Instructions to follow:
What you return must be every line from the beginning of the data through the line holding "rewrite take_app_ge by lia. rewrite", unchanged.

Records from a data collection:
Lemma splice_app {A} (l1 l2 l3 : list A) k d : k + length d <= length l2 -> splice (l1 ++ l2 ++ l3) (length l1 + k) d = l1 ++ splice l2 k d ++ l3.
Proof.
  intros H. unfold splice. rewrite take_app_ge by lia. replace (length l1 + k - length l1) with k by lia. rewrite take_app_le by lia.
  rewrite (drop_app_ge l1) by lia. replace (length l1 + k + length d - length l1) with (k + length d) by lia. rewrite drop_app_le by lia. now rewrite <- !app_assoc.
Qed.

(** Two neighbouring pieces are one. *)
Lemma splice_split {A} (l : list A) k d n : n <= length d -> k + length d <= length l -> splice (splice l k (take n d)) (k + n) (drop n d) = splice l k d.
Proof.
  intros N L. rewrite <- (take_drop k l) at 1. set (l1 := take k l). assert (L1 : length l1 = k) by (unfold l1; rewrite length_take; lia).
  unfold splice at 2. rewrite length_take, Nat.min_l by lia. rewrite (take_app_le l1), (drop_app_ge l1) by lia. rewrite L1, (firstn_all2 l1) by lia. replace (k + n - k) with n by lia.
  rewrite drop_drop. unfold splice. rewrite length_drop.
  rewrite take_app_ge by lia. rewrite L1. replace (k + n - k) with n by lia. rewrite take_app_le by (rewrite length_take; lia). rewrite take_take, Nat.min_id.
  rewrite (drop_app_ge l1) by lia. rewrite (drop_app_ge (take n d)) by (rewrite length_take; lia). rewrite length_take, drop_drop, L1. unfold l1.
  rewrite <- app_assoc. f_equal. rewrite (app_assoc (take n d)), take_drop. do 2 f_equal. lia.
Qed.

(** * What a packet's items mean *)

(** The packet's bytes and the places written ahead, as their first byte and
    length; [None] where a place does not exist or is too short. *)
Definition spec_item (c : list (option Z)) (sp : list (nat * nat)) (i : item) : option (list (option Z) * list (nat * nat)) :=
  match i with
  | Bytes d | Alloc d => Some (c ++ (Some <$> d), sp)
  | Ahead n => Some (c ++ replicate n None, sp ++ [(length c, n)])
  | Fill k offset d => '(pos, n) ← sp !! k; if offset + length d <=? n then Some (splice c (pos + offset) (Some <$> d), sp) else None
  | Shrink k d => '(pos, n) ← sp !! k; if length d <=? n then Some (splice c pos (Some <$> d), <[k := (pos + length d, n - length d)]> sp) else None
  end.
Fixpoint spec_items (c : list (option Z)) (sp : list (nat * nat)) (l : list item) : option (list (option Z)) :=
  match l with
  | [] => Some c
  | i :: l => '(c, sp) ← spec_item c sp i; spec_items c sp l
  end.

(** * A packet being written *)

Section Writer.
(** The memory, the write buffer and the other buffers of the queue when the
    packet was begun, the references held by others. *)
Context (m0 : memory) (a0 : nat) (lq : list nat) (o : option nat) (others : list nat) (rel : bool).

Definition start (a : nat) : nat := if Nat.eqb a a0 then length (dat m0 a0) else 0.
Definition wcontent (m : memory) (t : list nat) : list (option Z) := flat_map (fun a => drop (start a) (dat m a)) t.
Definition seg_of (m : memory) (a : nat) : ReliablePacket := mkReliable a (start a) (length (dat m a)).
Definition wrefs (w : PacketWriter) : list nat := match reliable w with Some (dn, (a, _)) => map rbuffer dn ++ [a] | None => [] end.

(** The packet's bytes are in the buffers [pre] and the writer's buffer, from [start]. *)
Record W (m : memory) (w : PacketWriter) (pre : list nat) : Prop := {
  W_mem : mem_ok m (lq ++ pre ++ [buffer w] ++ wrefs w ++ others);
  W_chain : chain m o (lq ++ pre ++ [buffer w]);
  W_nodup : NoDup (lq ++ pre ++ [buffer w]);
  W_head : head (pre ++ [buffer w]) = Some a0;
  W_new : forall a, In a (pre ++ [buffer w]) -> a <> a0 -> fresh m0 <= a /\ snt m a = 0;
  W_old : forall a, a < fresh m0 -> a <> a0 -> buffers m !! a = buffers m0 !! a;
  W_a0 : a0 < fresh m0 /\ take (length (dat m0 a0)) (dat m a0) = dat m0 a0 /\ snt m a0 = snt m0 a0;
  W_fresh : fresh m0 <= fresh m;
  W_len : plength w = (Z.of_nat (length (wcontent m pre)) - Z.of_nat (start (buffer w)))%Z;
  W_rel : match reliable w with Some (dn, p) => dn = map (seg_of m) pre /\ p = (buffer w, start (buffer w)) | None => True end;
  W_kind : rel = match reliable w with Some _ => true | None => false end
}.

Lemma nodup_last {A} (l1 l2 : list A) a : NoDup (l1 ++ l2 ++ [a]) -> ~ In a l2.
Proof. intros D. apply NoDup_app in D. destruct D as (_ & _ & D). apply NoDup_app in D. destruct D as (_ & D & _). intros I. apply (D a); [now apply list_elem_of_In|now left]. Qed.

Lemma start_other m w pre a : W m w pre -> In a (pre ++ [buffer w]) -> a <> a0 -> start a = 0.
Proof. intros _ _ N. unfold start. now destruct (Nat.eqb_spec a a0). Qed.

Lemma start_le m w pre a : W m w pre -> start a <= length (dat m a).
Proof.
  intros H. unfold start. destruct (Nat.eqb_spec a a0) as [->|_]; [|lia]. destruct (W_a0 _ _ _ H) as (_ & E & _).
  rewrite <- E at 1. rewrite length_take. lia.
Qed.

Lemma wcontent_same m m' t : (forall a, In a t -> dat m' a = dat m a) -> wcontent m' t = wcontent m t.
Proof. intros H. apply flat_map_ext_in. intros a I. now rewrite H. Qed.

(** The data of one of the packet's buffers is replaced. *)
Lemma W_data m w pre a b d : W m w pre -> buffers m !! a = Some b -> In a (pre ++ [buffer w]) ->
  (a <> buffer w -> length d = length (data b)) -> bytes_sent b <= length d -> (Z.of_nat (length d) <= size b)%Z ->
  (a = a0 -> take (length (dat m0 a0)) d = dat m0 a0) -> W (store m a (set_data b d)) w pre.
Proof.
  intros H E I L S Z T. pose proof H as [A B C D F G J K N P KI]. pose proof (nodup_last _ _ _ C) as NL.
  assert (SL : forall x, In x pre -> length (dat (store m a (set_data b d)) x) = length (dat m x)).
  { intros x X. rewrite dat_store. destruct (Nat.eqb_spec a x) as [->|_]; [|reflexivity]. cbn [set_data data]. rewrite L, (dat_at _ _ _ E); [reflexivity|]. intros ->. contradiction. }
  assert (O : buffer_ok (set_data b d)) by (destruct (mo_buffers _ _ A _ _ E); constructor; auto).
  constructor; auto.
  - now apply (modify_ok m _ a b (fun b => set_data b d)).
  - apply (chain_views m); [|exact B]. intros x _. rewrite nxt_store. destruct (Nat.eqb_spec a x) as [->|_]; [now rewrite (nxt_at _ _ _ E)|reflexivity].
  - intros x X Y. destruct (F x X Y) as [F1 F2]. split; [exact F1|]. rewrite snt_store. destruct (Nat.eqb_spec a x) as [->|_]; [now rewrite (snt_at _ _ _ E) in F2|exact F2].
  - intros x X Y. rewrite <- (G x X Y). cbn. apply lookup_insert_ne. intros ->. destruct (F x I Y). lia.
  - destruct J as (J1 & J2 & J3). split; [exact J1|]. rewrite dat_store, snt_store. destruct (Nat.eqb_spec a a0) as [->|_]; [|auto]. split; [now apply T|now rewrite <- J3, (snt_at _ _ _ E)].
  - rewrite N. do 2 f_equal. unfold wcontent. clear -SL. induction pre as [|x pre IH]; [reflexivity|]. cbn. rewrite !length_app, !length_drop, SL, IH by auto using in_eq, in_cons. reflexivity.
  - destruct (reliable w) as [[dn p]|]; [|exact Logic.I]. destruct P as [-> ->]. split; [|reflexivity]. apply map_ext_in. intros x X. unfold seg_of. now rewrite SL.
Qed.

Lemma W_live m w pre : W m w pre -> exists b, buffers m !! buffer w = Some b /\ buffer_ok b.
Proof.
  intros H. destruct (mem_live _ _ (buffer w) (W_mem _ _ _ H)) as [b E]; [apply in_or_app; right; apply in_or_app; right; now left|].
  exists b. split; [exact E|]. apply (mo_buffers _ _ (W_mem _ _ _ H) _ _ E).
Qed.

(** [m'] differs from [m] in the writer's buffer, which has [d] more. *)
Definition appended (m m' : memory) (w : PacketWriter) (d : list (option Z)) : Prop :=
  dat m' (buffer w) = dat m (buffer w) ++ d /\ (forall x, x <> buffer w -> dat m' x = dat m x) /\
  (forall b', buffers m' !! buffer w = Some b' -> exists b, buffers m !! buffer w = Some b /\ size b' = size b) /\ fresh m' = fresh m.

Lemma W_append m w pre b d : W m w pre -> buffers m !! buffer w = Some b -> (Z.of_nat (length d) <= bytes_unwritten b)%Z ->
  exists m', append m (buffer w) d = Some m' /\ W m' w pre /\ appended m m' w d.
Proof.
  intros H E L. unfold append, modify. rewrite E. cbn [mbind option_bind]. eexists. split; [reflexivity|].
  pose proof (mo_buffers _ _ (W_mem _ _ _ H) _ _ E) as [O1 O2 O3]. unfold bytes_unwritten, bytes_written in *. split.
  - apply W_data; auto; rewrite ?length_app; [apply in_or_app; right; now left|congruence|lia|lia|].
    intros EA. destruct (W_a0 _ _ _ H) as (_ & T & _). rewrite <- EA, (dat_at _ _ _ E) in T. rewrite EA in T.
    rewrite take_app_le; [exact T|]. rewrite <- T at 1. rewrite length_take. lia.
  - split; [|split; [|split; [|reflexivity]]].
    + rewrite dat_store, Nat.eqb_refl, (dat_at _ _ _ E). reflexivity.
    + intros x N. rewrite dat_store. destruct (Nat.eqb_spec (buffer w) x); [congruence|reflexivity].
    + cbn. rewrite lookup_insert_eq. intros b' [= <-]. exists b. auto.
Qed.

Lemma appended_content m m' w pre d : W m w pre -> appended m m' w d -> wcontent m' (pre ++ [buffer w]) = wcontent m (pre ++ [buffer w]) ++ d.
Proof.
  intros H (E & S & _). unfold wcontent. rewrite !flat_map_app. cbn [flat_map]. rewrite !app_nil_r, E, drop_app_le by (eapply start_le; eauto).
  rewrite app_assoc. f_equal. f_equal. apply flat_map_ext_in. intros x X. rewrite S; [reflexivity|]. intros ->. exact (nodup_last _ _ _ (W_nodup _ _ _ H) X).
Qed.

Solution to this task:
Lemma splice_app {A} (l1 l2 l3 : list A) k d : k + length d <= length l2 -> splice (l1 ++ l2 ++ l3) (length l1 + k) d = l1 ++ splice l2 k d ++ l3.
Proof.
  intros H. unfold splice. rewrite take_app_ge by lia. replace (length l1 + k - length l1) with k by lia. rewrite take_app_le by lia.
  rewrite (drop_app_ge l1) by lia. replace (length l1 + k + length d - length l1) with (k + length d) by lia. rewrite drop_app_le by lia. now rewrite <- !app_assoc.
Qed.

(** Two neighbouring pieces are one. *)
Lemma splice_split {A} (l : list A) k d n : n <= length d -> k + length d <= length l -> splice (splice l k (take n d)) (k + n) (drop n d) = splice l k d.
Proof.
  intros N L. rewrite <- (take_drop k l) at 1. set (l1 := take k l). assert (L1 : length l1 = k) by (unfold l1; rewrite length_take; lia).
  unfold splice at 2. rewrite length_take, Nat.min_l by lia. rewrite (take_app_le l1), (drop_app_ge l1) by lia. rewrite L1, (firstn_all2 l1) by lia. replace (k + n - k) with n by lia.
  rewrite drop_drop. unfold splice. rewrite length_drop.
  rewrite take_app_ge by lia. rewrite L1. replace (k + n - k) with n by lia. rewrite take_app_le by (rewrite length_take; lia). rewrite take_take, Nat.min_id.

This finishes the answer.